Like many people with an Apple Watch, I’ve become obsessed with “closing the rings” on the fitness app. So much so that it’s become my new favourite watch face. For anyone not in the know, “closing the rings” is the equivalent of completing a certain number of steps, burning a certain number of calories or even standing a certain number of times throughout the day. “Closing the rings” has become a major part of my day.
Full disclosure, I’m a massive Apple fanboy.
The rise of tech in fitness has been phenomenal. Long gone are the days of bulky, uncomfortable heart rate monitors strapped to your chest. Now fitness trackers have become the norm. They’re a statement, a fashion accessory and a tool for fitness all-in-one. You’ve probably seen a colleague proudly sporting one or you may have one yourself.
But do they make a difference?
According to a recent study by John Jakicic in the Journal of the American Medical Association, fitness wearables may not lead to increased weight loss. In the study, Jakicic hypothesised that wearables would be helpful in promoting weight loss. However, the study found that the opposite was true. In the study, 470 people who were overweight were split into two groups over two years. One was assigned a low-calorie diet, increased physical activity and counselling. The other group were prescribed the same, but were given wearable technology six months in.

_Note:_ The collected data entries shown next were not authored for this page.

Lemma choke_do_chokes info max k q m m' : qsort_sorts qsort -> choke_do qsort info max k q m = Some m' -> chokes q m m'.
Proof.
  intros Hsort E. unfold choke_do in E. destruct (max <? 0); [|destruct (max =? 0)].
  - eapply fold_chokes; [|done|exact E]. apply unchoke_if_chokes.
  - eapply fold_chokes; [|done|exact E]. apply choke_if_chokes.
  - apply bind_Some in E as (l & El & E). apply bind_Some in E as (? & _ & E). apply bind_Some in E as ([[f u] m1] & E1 & E).
    eapply (regulars_chokes max q); [|exact E1|eapply optimists_chokes; [|exact E]; done].
    intros z Hx. destruct (Hsort (rate_cmp info) l) as [Hp _]; [intros y1 y2 y3; rewrite !rate_cmp_le; lia|intros y1 y2; rewrite !rate_cmp_le; lia|].
    rewrite <- Permutation_rev, Hp in Hx. by eapply collect_part.
Qed.

Lemma chokes_reach n q m m' : chokes q m m' -> (forall x, x ∈ q -> x ∈ peers n) -> reach (with_pst m n) -> reach (with_pst m' n).
Proof.
  induction 1 as [m|m x P P' m' Hx E Hc _ IH]; intros Hq Hr; [done|]. apply IH; [done|]. destruct Hc as [Hc|Hc].
  - apply (reach_event tp choose_method rand RAND_MAX (with_pst m n) (EWeChoke x)); [done|by apply Hq|].
    cbn [handle]. unfold on_peer. cbn [pst with_pst with_peers]. rewrite E. cbn [mbind option_bind]. by rewrite Hc.
  - apply (reach_event tp choose_method rand RAND_MAX (with_pst m n) (EWeUnchoke x)); [done|by apply Hq|].
    cbn [handle]. unfold on_peer. cbn [pst with_pst with_peers]. rewrite E. cbn [mbind option_bind]. by rewrite Hc.
Qed.

Hypothesis Htp : torrent_ok tp.
Hypothesis Hmax : 0 < RAND_MAX.
Hypothesis Hrand : forall k, 0 <= rand k <= RAND_MAX.
Hypothesis Hsort : qsort_sorts qsort.

Lemma shape_of u n : in_order tp n -> NoDup (m_peerq u) -> m_npeers u = length (m_peerq u) -> (forall q, q ∈ m_peerq u -> q ∈ peers n) ->
  queue_shape u (pst n).
Proof.
  intros Hn H1 H2 H3. split; [done..|]. intros q Hq. destruct (proj2 (nk_peers _ _ _ (io_sound _ _ Hn)) q (H3 q Hq)) as [P HP].
  destruct (nk_peer _ _ _ (io_sound _ _ Hn) q P HP) as [[seen Hok] _]. exists P. split; [done|apply (po_queue _ _ _ Hok)].
Qed.

Lemma with_pst_same n : with_pst (pst n) n = n.
Proof. by destruct n. Qed.

Lemma reach_ok n : reach n -> in_order tp n.
Proof. by apply reachable_in_order. Qed.

(** A round of choking is a run of the download. *)
Lemma choke_reach info u n : reach n -> NoDup (m_peerq u) -> m_npeers u = length (m_peerq u) -> (forall q, q ∈ m_peerq u -> q ∈ peers n) ->
  exists m, choke qsort info u (pst n) = Some m /\ reach (with_pst m n).
Proof.
  intros Hr H1 H2 H3. destruct (choke_ok qsort Hsort info u (pst n)) as (m & E & _); [by apply shape_of; [by apply reach_ok|done..]|].
  exists m. split; [exact E|]. eapply chokes_reach; [by eapply choke_do_chokes|done|]. by destruct n.
Qed.

(** An event that leaves the peers as they are. *)
Lemma event_ok w e : daemon_ok w -> legal tp (d_net w) e -> peers_after e (peers (d_net w)) = peers (d_net w) ->
  exists n, handle tp choose_method rand RAND_MAX e (d_net w) = Some n /\ daemon_ok (with_net n w) /\ peers n = peers (d_net w).
Proof.
  intros [H1 H2 H3 H4] Hl He. destruct (handle_ok tp choose_method rand RAND_MAX Htp (conj Hmax Hrand) _ e (reach_ok _ H1) Hl) as (n & E & _ & Ep).
  rewrite He in Ep. exists n. split; [done|]. split; [|done]. split; cbn; rewrite ?Ep; try done. by eapply reach_event.
Qed.

Lemma on_net_ok w e f : daemon_ok w -> legal tp (d_net w) e -> peers_after e (peers (d_net w)) = peers (d_net w) -> p ∈ peers (d_net w) ->
  handle tp choose_method rand RAND_MAX e = f ->
  exists w', (w' ← on_net f w; Some (false, w')) = Some (false, w') /\ daemon_ok w' /\ p ∈ peers (d_net w').
Proof.
  intros Hw Hl He Hp <-. destruct (event_ok w e Hw Hl He) as (n & E & Hn & Ep). exists (with_net n w).
  unfold on_net. rewrite E. cbn. rewrite Ep. by split_and!.
Qed.

(** A peer that says what it wants, and the choking that follows. *)
Lemma d_interest_ok want w : daemon_ok w -> p ∈ peers (d_net w) ->
  exists w', d_interest want w = Some w' /\ daemon_ok w' /\ p ∈ peers (d_net w').
Proof.
  intros Hw Hp. destruct (event_ok w (EWants p want) Hw Hp eq_refl) as (n & E & [G1 G2 G3 G4] & Ep). cbn [d_net d_uploads with_net] in *.
  destruct (proj2 (nk_peers _ _ _ (io_sound _ _ (reach_ok _ (dk_net _ Hw)))) p Hp) as [P HP].
  cbn [handle] in E. unfold on_peer in E. rewrite HP in E. cbn [mbind option_bind] in E. injection E as En.
  set (P' := if want then set_flag PF_P_WANT P else clear_flag PF_P_WANT P) in *.
  assert (exists m, (if want then peer_on_interest qsort (upload_info (d_net w)) p (d_uploads w) (pst (d_net w))
       else peer_on_uninterest qsort (upload_info (d_net w)) p (d_uploads w) (pst (d_net w))) = Some m /\ reach (with_pst m (d_net w))) as (m & E & Hm).
  { assert (exists m, (if negb (flag P' PF_I_CHOKE) then choke qsort (upload_info (d_net w)) (d_uploads w) (<[p:=P']> (pst (d_net w)))
       else Some (<[p:=P']> (pst (d_net w)))) = Some m /\ reach (with_pst m (d_net w))) as (m & E & Hm).
    { destruct (negb _); [|eexists; split; [reflexivity|by rewrite En]].
      destruct (choke_reach (upload_info (d_net w)) (d_uploads w) n G1 G2 G3 (fun q => proj1 (G4 q))) as (m & E & Hm). exists m. rewrite <- En in E, Hm. by split. }
    unfold peer_on_interest, peer_on_uninterest, ul_on_interest, ul_on_uninterest. rewrite HP. cbn [mbind option_bind].
    destruct want; destruct (interested P); cbn [negb];
      first [exists (pst (d_net w)); split; [done|rewrite with_pst_same; apply Hw]|exists m; split; [rewrite lookup_insert_eq; exact E|done]]. }
  unfold d_interest. rewrite E. cbn [mbind option_bind]. eexists. split; [reflexivity|]. split; [|done].
  destruct Hw as [H1 H2 H3 H4]. by split.
Qed.

(** A polite message is taken. *)
Lemma deliver_ok w m : daemon_ok w -> p ∈ peers (d_net w) -> well_formed np m -> polite w m ->
  exists w', deliver m w = Some (false, w') /\ daemon_ok w' /\ p ∈ peers (d_net w').
Proof.
  intros Hw Hp Hm Hpol. destruct m as [| | | | |i|field|i b l|i b data|i b l]; cbn [deliver op_keepalive op_choke op_unchoke op_interest
    op_uninterest op_have op_bitfield op_request op_cancel op_piece daemon_ops well_formed polite] in *.
  - by exists w.
  - by apply (on_net_ok w (EChoke p)).
  - by apply (on_net_ok w (EUnchoke p)).
  - destruct (d_interest_ok true w Hw Hp) as (w' & -> & ?). by exists w'.
  - destruct (d_interest_ok false w Hw Hp) as (w' & -> & ?). by exists w'.
  - apply (on_net_ok w (EHave p (Z.to_nat i))); try done. split; [done|]. unfold word in Hm. lia.
  - rewrite Hpol. apply (on_net_ok w (EBitfield p field)); try done. split; [done|]. split; [apply Hm|]. intros P HP.
    unfold op_got, daemon_ops, the_peer in Hpol. by rewrite HP in Hpol.
  - destruct (op_serves w) eqn:Es; [|by exists w]. destruct (Hpol eq_refl) as [-> Hq]. cbn [mbind option_bind].
    apply (on_net_ok w (ERequest p i b l)); try done. split; [done|]. split; [unfold word in Hm; lia|]. exact Hq.
  - unfold d_piece. destruct (test (d_net w) i b data) as [ok sha]. by apply (on_net_ok w (EPiece p (Z.to_nat i) b (Z.of_nat (length data)) ok sha)).
  - by apply (on_net_ok w (ECancel p i b l)).
Qed.

Lemma conversation_delivered ms : forall w, daemon_ok w -> p ∈ peers (d_net w) -> conversation w ms ->
  exists w', delivered np w ms w' /\ daemon_ok w' /\ p ∈ peers (d_net w').
Proof.
  induction ms as [|m ms IH]; intros w Hw Hp Hc; [exists w; split; [constructor|done]|]. destruct Hc as (H1 & H2 & H3).
  destruct (deliver_ok w m Hw Hp H1 H2) as (w1 & E & Hw1 & Hp1). destruct (IH w1 Hw1 Hp1 (H3 w1 E)) as (w2 & Hd & ?).
  exists w2. split; [|done]. by eapply delivered_cons.
Qed.

(** ** The handshake *)

Lemma new_peer_shake P : new_peer P -> exists P', peer_send NB_SHAKE P = Some P' /\ new_peer P'.
Proof.
  intros [H1 H2 H3 H4]. destruct (peer_send_plain NB_SHAKE P) as [E Hq]; [done..|]. eexists. split; [exact E|]. split; try done.
  intros b. destruct (H3 b) as [E1 E2]. cbn [outq with_outq]. rewrite told_app, E1. split; [done|]. apply news_app. split; [done|]. by rewrite E1.
Qed.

The people in the first group used a website to self-monitor their diet and exercise whilst the second group used the wearable device.

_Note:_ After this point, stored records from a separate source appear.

Lemma v4_sized a rest : sockaddr_ok a -> length rest = 12%nat -> sock_sized (v4_of a rest).
Proof. intros [_ Ha] Hr. unfold sock_sized, v4_of. cbn [addr]. rewrite length_app, length_take, Ha, Hr. done. Qed.

Lemma try_forward_ok dst bytes s : sn_ok s -> exists st,
  try_forward sendto dst bytes s = Some (with_stats st s,
    if bool_decide (at_addr dst ∈ addrs (edges s)) then [Datagram (at_addr dst) bytes] else []).
Proof.
  intros Hs. unfold try_forward. pose proof (find_registry (edges s) dst) as Hf. destruct (find_peer_by_addr _ _) as [i|].
  - destruct Hf as (x & E & Ea). pose proof (list_elem_of_lookup_2 _ _ _ E) as Hx. rewrite E. cbn [mbind option_bind]. unfold sendto_sock.
    rewrite (so_family _ Hs x Hx), Z.eqb_refl, Ea. eexists. rewrite bool_decide_true; [reflexivity|]. apply elem_of_addrs. by exists x.
  - exists id. rewrite bool_decide_false by done. by destruct s.
Qed.

(** A REGISTER as it is forwarded: with the address it came from, and what follows it. *)
Definition forwarded (cmn : p2p_common) (a : sockaddr_in) (reg : p2p_REGISTER) (rest : list Z) : list Z :=
  common_bytes (Common (ttl cmn) (pc cmn) P2P_FLAGS_FROM_SUPERNODE (community cmn)) ++
  REGISTER_bytes (REGISTER (r_cookie reg) (v4_of a (drop IPV4_SIZE (addr (orig_sender reg)))) (dest_sock reg)) ++ rest.
Definition listed (l : list peer_info) (x : endpoint) : Prop := exists y, y ∈ l /\ at_addr (sock y) = x.
Definition knows (e : p2p_edge) : endpoint -> Prop := listed (known_peers e).
Definition tries (e : p2p_edge) : endpoint -> Prop := listed (pending_peers e).

Context (c : list Z).

(** The edges have the same community and do not know each other; both are registered,
    and the one that is called has a callback for new peers. *)
Record before_punch (w : world) : Prop := BeforePunch {
  bp_community : e_community (wa w) = c /\ e_community (wb w) = c;
  bp_strangers : ~ knows (wa w) b /\ ~ tries (wa w) b /\ ~ knows (wb w) a /\ ~ tries (wb w) a;
  bp_callback : puch_callback (wb w) = true;
  bp_supernode : exists sn, sn_ips (wa w) !! sn_idx (wa w) = Some sn /\ at_addr sn = s /\ family sn = AF_INET;
  bp_registered : sn_ok (ws w) /\ b ∈ addrs (edges (ws w)) /\ (b, s) ∈ holes w;
  bp_quiet : flight w = []
}.

(** ** Addresses *)

Lemma ntohs_arith x : 0 <= x < 2 ^ 16 -> ntohs x = x mod 256 * 256 + x / 256.
Proof.
  intros Hx. unfold ntohs. rewrite land_ff, (Z.shiftr_div_pow2 x 8) by lia. change (2 ^ 8) with 256.
  rewrite lor_shift by lia. done.
Qed.

Lemma ntohs_swap x : word_range x -> word_range (ntohs x) /\ ntohs (ntohs x) = x.
Proof.
  unfold word_range. intros Hx. rewrite (ntohs_arith x Hx). split; [lia|]. rewrite ntohs_arith by lia.
  Z.to_euclidean_division_equations. lia.
Qed.

Lemma sockaddr_of_ok x : endpoint_ok x -> sockaddr_ok (sockaddr_of x) /\ ep_of (sockaddr_of x) = x /\
  forall rest, v4_of (sockaddr_of x) rest = Sock AF_INET x.1 (x.2 ++ rest).
Proof.
  intros [H1 H2]. destruct (ntohs_swap _ H1) as [H3 H4]. split; [by split|]. unfold ep_of, v4_of. cbn [sin_port sin_addr sockaddr_of].
  rewrite H4. split; [by destruct x|]. intros rest. by rewrite take_ge by lia.
Qed.

Lemma at_addr_sock x rest : endpoint_ok x -> at_addr (Sock AF_INET x.1 (x.2 ++ rest)) = x.
Proof. intros [_ H]. unfold at_addr. cbn [port addr]. rewrite <- H, take_app_length. by destruct x. Qed.

Lemma v4sock_ok x : endpoint_ok x -> sock_ok (v4sock x).
Proof.
  intros [H1 H2]. split; [unfold sock_sized; cbn; by rewrite length_app, H2|]. split; [done|]. left. split; [done|].
  cbn [addr v4sock]. rewrite <- H2. apply drop_app_length.
Qed.

Lemma v4sock_bytes x rest : endpoint_ok x -> sock_bytes (Sock AF_INET x.1 (x.2 ++ rest)) = sock_bytes (v4sock x).
Proof. intros [_ H]. unfold sock_bytes. cbn [family v4sock port addr]. do 2 f_equal. rewrite <- H. by rewrite !take_app_length. Qed.

(** ** Messages *)

Hypothesis Hc : length c = P2P_COMMUNITY_SIZE.

Definition cookie : list Z := be32 123456789.
Definition head (ttl pc flags : Z) : p2p_common := Common ttl pc flags c.
Definition m_packet : list Z := common_bytes (head 2 MSG_TYPE_PACKET 0).
Definition m_register (t f : Z) (x y : endpoint) : list Z :=
  common_bytes (head t MSG_TYPE_REGISTER f) ++ REGISTER_bytes (REGISTER cookie (v4sock x) (v4sock y)).
Definition m_ack : list Z := common_bytes (head 2 MSG_TYPE_REGISTER_ACK 0) ++ REGISTER_ACK_bytes (REGISTER_ACK cookie sock0).

(** The address that stands in a REGISTER before the supernode has put the right one. *)
Definition nowhere : endpoint := (0, [0; 0; 0; 0]).

Lemma head_ok t p f : 0 <= t < 256 -> 0 <= p <= 0x1f -> word_range f -> Z.land f P2P_FLAGS_TYPE_MASK = 0 -> common_ok (head t p f).
Proof. intros H1 H2 H3 H4. split; [exact Hc|]. split; [exact H1|]. split; [exact H2|]. by split. Qed.

Lemma head_sized t p f : common_sized (head t p f).
Proof. exact Hc. Qed.

(** A message in a buffer of its length. *)
Lemma decode_message {A} e (d : dec A) bs h (v v0 : A) : common_sized cmn0 -> wire_roundtrip e d (common_bytes h ++ bs) h v ->
  exists n m cu c', decode_common cmn0 (common_bytes h ++ bs) (length (common_bytes h ++ bs), 0%nat) = Some (n, h, cu) /\ n = 20 /\
    d v0 (common_bytes h ++ bs) cu = Some (m, v, c') /\ c' = (0, length (common_bytes h ++ bs))%nat.
Proof.
  intros Hs Hw. set (l := common_bytes h ++ bs) in *. destruct (Hw l 0%nat (length l) cmn0 v0 (le_n _) (le_n _) Hs) as (n & m & base & cu & _ & Eb & E1 & E2).
  assert (base = l) as ->. { rewrite Eb. unfold patch. rewrite take_0. cbn [app Nat.add]. by rewrite drop_all, app_nil_r. }
  exists 20, m, cu, (0, length l)%nat. split_and!; try done. rewrite E2. by rewrite Nat.sub_diag.
Qed.

Lemma packet_of e bs n : writes e bs n -> (length bs <= P2P_PKT_BUF_SIZE)%nat -> packet e = Some bs.
Proof.
  intros He Hl. destruct (packet_bytes e bs n He Hl) as [E1 E2]. unfold packet. change P2P_PKT_BUF_SIZE with P2P_SN_PKTBUF_SIZE.
  rewrite E1. cbn [mbind option_bind]. by rewrite E2.
Qed.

Surprisingly, the group using the wearables lost significantly less weight than those who used the website. On average, they lost 7.7lbs compared to 13lbs for the non-wearables group. One possible theory for the result is that when the wearables group saw their physical activity throughout the day, they felt a false sense of security and would then eat more. The wearables may also be discouraging for people unaccustomed to exercise as they may see the goal as too far away to be achievable.
This is only one study, but it does pose an interesting question.

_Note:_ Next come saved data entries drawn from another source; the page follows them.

(* ===== verification/Alarm.v ===== *)
(** The alarms of the server's children, [src/zevent_alarm.c]: a list of callbacks with
    the times of their next calls, and the one timer of the process that is set for the
    earliest of them.

    The list is that of the entries in their order, a position in it a pointer to an
    entry.  The clock is a function from the number of the reading; the callbacks are
    functions on the state that use the module's operations.  [calls] records which
    callbacks have been called, [itimer] what was last passed to [setitimer], with the
    number of the reading that it counts from.  A signal is delivered between operations,
    which is more than the code sees to. *)
From S2P Require Import Prelude.
Local Open Scope Z_scope.

Record timeval := Timeval { tv_sec : Z; tv_usec : Z }.
Definition SA_REPEAT : Z := 0x01.

Record zevent_alarm := Entry {
  a_t : timeval; a_flags : Z; clientreg : Z; t_last : timeval; t_next : timeval; clientarg : Z; thecallback : Z
}.

Record alarms := Alarms {
  thealarms : list zevent_alarm; start_alarms : bool; regnum : Z;
  itimer : option (timeval * nat); calls : list Z; reads : nat
}.

Definition with_alarms (l : list zevent_alarm) (s : alarms) : alarms :=
  Alarms l (start_alarms s) (regnum s) (itimer s) (calls s) (reads s).
Definition with_start (s : alarms) : alarms := Alarms (thealarms s) true (regnum s) (itimer s) (calls s) (reads s).
Definition with_regnum (r : Z) (s : alarms) : alarms := Alarms (thealarms s) (start_alarms s) r (itimer s) (calls s) (reads s).
Definition with_itimer (v : option (timeval * nat)) (s : alarms) : alarms :=
  Alarms (thealarms s) (start_alarms s) (regnum s) v (calls s) (reads s).
Definition with_call (r : Z) (s : alarms) : alarms :=
  Alarms (thealarms s) (start_alarms s) (regnum s) (itimer s) (calls s ++ [r]) (reads s).
Definition with_read (s : alarms) : alarms := Alarms (thealarms s) (start_alarms s) (regnum s) (itimer s) (calls s) (S (reads s)).
Definition with_times (last next : timeval) (a : zevent_alarm) : zevent_alarm :=
  Entry (a_t a) (a_flags a) (clientreg a) last next (clientarg a) (thecallback a).

Definition tv0 : timeval := Timeval 0 0.
Definition tv_zero (x : timeval) : bool := (tv_sec x =? 0) && (tv_usec x =? 0).

(** The loops that carry and borrow between the two fields. *)
Definition carry (x : timeval) : option timeval :=
  cloop (S (Z.to_nat (tv_usec x / 1000000)))
    (fun x => Some (if tv_usec x >=? 1000000 then inl (Timeval (tv_sec x + 1) (tv_usec x - 1000000)) else inr x)) x.
Definition borrow (x : timeval) : option timeval :=
  cloop (S (S (Z.to_nat (- tv_usec x / 1000000))))
    (fun x => Some (if tv_usec x <? 0 then inl (Timeval (tv_sec x - 1) (tv_usec x + 1000000)) else inr x)) x.

Fixpoint sa_find_specific (r : Z) (l : list zevent_alarm) : option nat :=
  match l with
  | [] => None
  | a :: l => if clientreg a =? r then Some O else S <$> sa_find_specific r l
  end.

Definition zevent_alarm_unregister (r : Z) (s : alarms) : alarms :=
  match sa_find_specific r (thealarms s) with
  | Some i => with_alarms (delete i (thealarms s)) s
  | None => s
  end.

Definition zevent_alarm_unregister_all (s : alarms) : alarms := with_alarms [] s.

(** The test of [sa_find_next]. *)
Definition sooner (a lowest : zevent_alarm) : bool :=
  if tv_sec (t_next a) =? tv_sec (t_next lowest) then tv_usec (t_next a) <? tv_usec (t_next lowest)
  else tv_sec (t_next a) <? tv_sec (t_next lowest).

Fixpoint find_lowest (lowest : option zevent_alarm) (l : list zevent_alarm) : option zevent_alarm :=
  match l with
  | [] => lowest
  | a :: l =>
      find_lowest (match lowest with
                   | None => Some a
                   | Some b => if sooner a b then Some a else lowest
                   end) l
  end.
Definition sa_find_next (s : alarms) : option zevent_alarm := find_lowest None (thealarms s).

(** [x] has passed at [now]. *)
Definition passed (x now : timeval) : bool :=
  (tv_sec x <? tv_sec now) || ((tv_sec x =? tv_sec now) && (tv_usec x <? tv_usec now)).

Section Alarm.
Context (gettimeofday : nat -> timeval) (callback : Z -> Z -> Z -> alarms -> option alarms).

(** [i] is the position of the entry. *)
Definition sa_update_entry (i : nat) (s : alarms) : option alarms :=
  a ← thealarms s !! i;
  if tv_zero (t_last a) then
    let t_now := gettimeofday (reads s) in
    next ← carry (Timeval (tv_sec t_now + tv_sec (a_t a)) (tv_usec t_now + tv_usec (a_t a)));
    Some (with_alarms (<[i := with_times t_now next a]> (thealarms s)) (with_read s))
  else if tv_zero (t_next a) then
    if negb (Z.land (a_flags a) SA_REPEAT =? 0) then
      if tv_zero (a_t a) then Some (zevent_alarm_unregister (clientreg a) s)
      else
        next ← carry (Timeval (tv_sec (t_last a) + tv_sec (a_t a)) (tv_usec (t_last a) + tv_usec (a_t a)));
        Some (with_alarms (<[i := with_times (t_last a) next a]> (thealarms s)) s)
    else Some (zevent_alarm_unregister (clientreg a) s)
  else Some s.

Definition run_turn (s : alarms) : option (alarms + alarms) :=
  match sa_find_next s with
  | None => Some (inr s)
  | Some a =>
      let t_now := gettimeofday (reads s) in
      let s := with_read s in
      if passed (t_next a) t_now then
        s ← callback (thecallback a) (clientreg a) (clientarg a) (with_call (clientreg a) s);
        match sa_find_specific (clientreg a) (thealarms s) with
        | Some i =>
            b ← thealarms s !! i;
            s ← sa_update_entry i (with_alarms (<[i := with_times t_now tv0 b]> (thealarms s)) s);
            Some (inl s)
        | None => Some (inl s)
        end
      else Some (inr s)
  end.
Definition run_alarms (fuel : nat) (s : alarms) : option alarms := cloop fuel run_turn s.

(** The registration number, zero for none, and the delay. *)
Definition get_next_alarm_delay_time (s : alarms) : option (Z * timeval * alarms) :=
  match sa_find_next s with
  | None => Some (0, tv0, s)
  | Some a =>
      let t_now := gettimeofday (reads s) in
      let s := with_read s in
      if passed (t_next a) t_now then Some (clientreg a, Timeval 0 1, s)
      else
        delta ← borrow (Timeval (tv_sec (t_next a) - tv_sec t_now) (tv_usec (t_next a) - tv_usec t_now));
        Some (clientreg a, delta, s)
  end.

Definition set_an_alarm (s : alarms) : option alarms :=
  '(nextalarm, delta, s) ← get_next_alarm_delay_time s;
  if negb (nextalarm =? 0) then Some (with_itimer (Some (delta, pred (reads s))) s) else Some s.

Definition alarm_handler (fuel : nat) (s : alarms) : option alarms := s ← run_alarms fuel s; set_an_alarm s.

Definition init_alarm_post_config (s : alarms) : option alarms := set_an_alarm (with_start s).

(** The end of the registration, with the entry put at the end of the list. *)
Definition register_entry (t : timeval) (flags cb arg : Z) (s : alarms) : option (Z * alarms) :=
  let i := length (thealarms s) in
  s ← sa_update_entry i (with_regnum (u32 (regnum s + 1)) (with_alarms (thealarms s ++ [Entry t flags (regnum s) tv0 tv0 arg cb]) s));
  a ← thealarms s !! i;
  s ← (if start_alarms s then set_an_alarm s else Some s);
  a ← thealarms s !! i;
  Some (clientreg a, s).

(** [alloc]: the memory was there. *)
Definition zevent_alarm_register (alloc : bool) (when flags cb arg : Z) (s : alarms) : option (Z * alarms) :=
  if alloc then register_entry (if when =? 0 then Timeval 0 1 else Timeval when 0) flags cb arg s else Some (0, s).
Definition zevent_alarm_register_hr (alloc : bool) (t : timeval) (flags cb arg : Z) (s : alarms) : option (Z * alarms) :=
  if alloc then register_entry t flags cb arg s else Some (0, s).
End Alarm.

(** ** Times *)

Definition usecs (x : timeval) : Z := tv_sec x * 1000000 + tv_usec x.
Definition tv_ok (x : timeval) : Prop := 0 <= tv_sec x /\ 0 <= tv_usec x < 1000000.
Definition nonneg (x : timeval) : Prop := 0 <= tv_sec x /\ 0 <= tv_usec x.
Abbreviation due a := (usecs (t_next a)).

Lemma tv_ok_nonneg x : tv_ok x -> nonneg x.
Proof. unfold tv_ok, nonneg. lia. Qed.

Lemma tv_zero_iff x : nonneg x -> tv_zero x = true <-> usecs x = 0.
Proof. unfold nonneg, tv_zero, usecs. rewrite andb_true_iff, !Z.eqb_eq. lia. Qed.

Lemma passed_iff x y : tv_ok x -> tv_ok y -> passed x y = true <-> usecs x < usecs y.
Proof. unfold tv_ok, passed, usecs. rewrite orb_true_iff, andb_true_iff, Z.eqb_eq, !Z.ltb_lt. lia. Qed.

Lemma sooner_iff a b : tv_ok (t_next a) -> tv_ok (t_next b) -> sooner a b = true <-> due a < due b.
Proof. unfold tv_ok, sooner, usecs. destruct (Z.eqb_spec (tv_sec (t_next a)) (tv_sec (t_next b))); rewrite Z.ltb_lt; lia. Qed.

(** The number of microseconds as a time. *)
Definition tv_of (u : Z) : timeval := Timeval (u / 1000000) (u mod 1000000).

Lemma tv_of_ok u : 0 <= u -> tv_ok (tv_of u) /\ usecs (tv_of u) = u.
Proof. unfold tv_ok, usecs, tv_of. cbn. lia. Qed.

Lemma tv_of_usecs x : tv_ok x -> x = tv_of (usecs x).
Proof. destruct x as [a b]. unfold tv_ok, usecs, tv_of. cbn. intros H. f_equal; lia. Qed.

Lemma carry_ok x : nonneg x -> exists y, carry x = Some y /\ tv_ok y /\ usecs y = usecs x.
Proof.
  intros Hx. unfold carry.
  apply (cloop_total (fun z => nonneg z /\ usecs z = usecs x) (fun z => Z.to_nat (tv_usec z / 1000000)) (fun y => tv_ok y /\ usecs y = usecs x)); [|done|lia].
  intros z [Hz E]. unfold turn, nonneg, tv_ok, usecs in *. destruct (tv_usec z >=? 1000000) eqn:Ez; cbn [tv_sec tv_usec]; [|lia].
  split; [lia|]. Z.to_euclidean_division_equations. lia.
Qed.

Lemma borrow_ok x : tv_usec x < 1000000 -> 0 <= usecs x -> exists y, borrow x = Some y /\ tv_ok y /\ usecs y = usecs x.
Proof.
  intros H1 H2. unfold borrow.
  apply (cloop_total (fun z => tv_usec z < 1000000 /\ usecs z = usecs x) (fun z => if tv_usec z <? 0 then S (Z.to_nat (- tv_usec z / 1000000)) else O)
    (fun y => tv_ok y /\ usecs y = usecs x)); [|done|destruct (tv_usec x <? 0); lia].
  intros z [Hz E]. unfold turn, tv_ok, usecs in *. destruct (Z.ltb_spec (tv_usec z) 0); cbn [tv_sec tv_usec]; [|lia].
  split; [lia|]. destruct (Z.ltb_spec (tv_usec z + 1000000) 0); [|lia]. Z.to_euclidean_division_equations. lia.
Qed.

In my experience, anything that encourages people to move and be active can only be a good thing. There are still question marks over how accurate they are and whether this amount of obsession with tracking is necessarily a good thing, but I certainly won’t be taking my Apple Watch off anytime soon.
In fact, fitness has become the main focus of the Apple Watch. If you saw the most recent Apple keynote, you will have noticed that all of the new features of the Apple Watch Series 2 are entirely focussed on improving the device as a fitness tracker. There are of course many different wearables available on the market and I’m particularly looking forward to getting my hands on the new Fitbits.
I’m also excited to see how wearables can be integrate into group exercise and the future developments in this area. Stay tuned…
Wearables aren’t just limited to the average fitness enthusiast, however. They’ve become a staple in many professional sports. In fact, one incredibly successful team attributed their recent success to their use of tech within the analysis of the game. They are the Golden State Warriors.
They were the first team to use on-court cameras to track the passing and shooting of all their players. They also use wearables during practice sessions to monitor their heart rates, movement and stamina. The Golden State Warriors are constantly pushing the boundaries on how tech can be used inside and outside the sport to keep the team winning and progressing.
How can we apply these advances to our own training? It’s too soon to say. It is however, a very exciting time for tech within fitness.